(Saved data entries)

++++++

(** The ports that get a listener: those with a node port. *)
Definition served (ports : list ServicePort) : list ServicePort :=
  filter (λ port, sp_NodePort port ≠ 0%Z) ports.

(** TLS ends at the load balancer: there is a certificate, and the port is one of the
    [ssl-ports] by number or by the name the code looks up. *)
Definition ends_tls (annotations : gmap string string) (sslPorts : option portSets)
    (port : ServicePort) (name : string) : Prop :=
  mapget annotations ServiceAnnotationLoadBalancerCertificate ≠ "" ∧
  ∀ s, sslPorts = Some s → sp_Port port ∈ ps_numbers s ∨ name ∈ ps_names s.

Record mapping_of (service : Service) (sslPorts : option portSets) (port : ServicePort)
    (m : nlbPortMapping) : Prop := {
  mo_front : FrontendPort m = sp_Port port;
  mo_traffic : TrafficPort m = sp_NodePort port;
  mo_tls : FrontendProtocol m = ProtocolEnumTls ∧
      SSLCertificateARN m = mapget (svc_Annotations service) ServiceAnnotationLoadBalancerCertificate ∧
      sp_Protocol port ≠ "UDP" ∧ ends_tls (svc_Annotations service) sslPorts port (sp_Name port)
    ∨ FrontendProtocol m = sp_Protocol port ∧ TrafficProtocol m = sp_Protocol port ∧
      SSLCertificateARN m = "" ∧
      (sp_Protocol port = "UDP" ∨ ¬ ends_tls (svc_Annotations service) sslPorts port (sp_Name port))
}.

Record listener_of (service : Service) (sslPorts : option portSets) (port : ServicePort)
    (l : ElbListener) : Prop := {
  lo_front : l_LoadBalancerPort l = sp_Port port;
  lo_node : l_InstancePort l = Some (sp_NodePort port);
  lo_cert : l_SSLCertificateId l =
      Some (mapget (svc_Annotations service) ServiceAnnotationLoadBalancerCertificate) ∧
      ends_tls (svc_Annotations service) sslPorts port (ToLower (sp_Name port))
    ∨ l_SSLCertificateId l = None ∧
      ¬ ends_tls (svc_Annotations service) sslPorts port (ToLower (sp_Name port))
}.

Lemma ends_tls_dec annotations sslPorts port name :
  (negb (String.eqb (mapget annotations ServiceAnnotationLoadBalancerCertificate) "") &&
   match sslPorts with
   | None => true
   | Some s => bool_decide (sp_Port port ∈ ps_numbers s) || bool_decide (name ∈ ps_names s)
   end) = true ↔ ends_tls annotations sslPorts port name.
Proof.
  unfold ends_tls. rewrite andb_true_iff, negb_true_iff, String.eqb_neq.
  apply and_iff_compat_l. destruct sslPorts as [s|]; [|by split].
  rewrite orb_true_iff, !bool_decide_eq_true. split; [by intros H ? [= <-]|by intros H; apply H].
Qed.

++++++

ACTION ITEM —
Repeat the data word for word, starting at its first line and stopping after the line that contains "SSLCertificateARN m = mapget".

SOLUTION FOR THIS PROBLEM —
(** The ports that get a listener: those with a node port. *)
Definition served (ports : list ServicePort) : list ServicePort :=
  filter (λ port, sp_NodePort port ≠ 0%Z) ports.

(** TLS ends at the load balancer: there is a certificate, and the port is one of the
    [ssl-ports] by number or by the name the code looks up. *)
Definition ends_tls (annotations : gmap string string) (sslPorts : option portSets)
    (port : ServicePort) (name : string) : Prop :=
  mapget annotations ServiceAnnotationLoadBalancerCertificate ≠ "" ∧
  ∀ s, sslPorts = Some s → sp_Port port ∈ ps_numbers s ∨ name ∈ ps_names s.

Record mapping_of (service : Service) (sslPorts : option portSets) (port : ServicePort)
    (m : nlbPortMapping) : Prop := {
  mo_front : FrontendPort m = sp_Port port;
  mo_traffic : TrafficPort m = sp_NodePort port;
  mo_tls : FrontendProtocol m = ProtocolEnumTls ∧
      SSLCertificateARN m = mapget (svc_Annotations service) ServiceAnnotationLoadBalancerCertificate ∧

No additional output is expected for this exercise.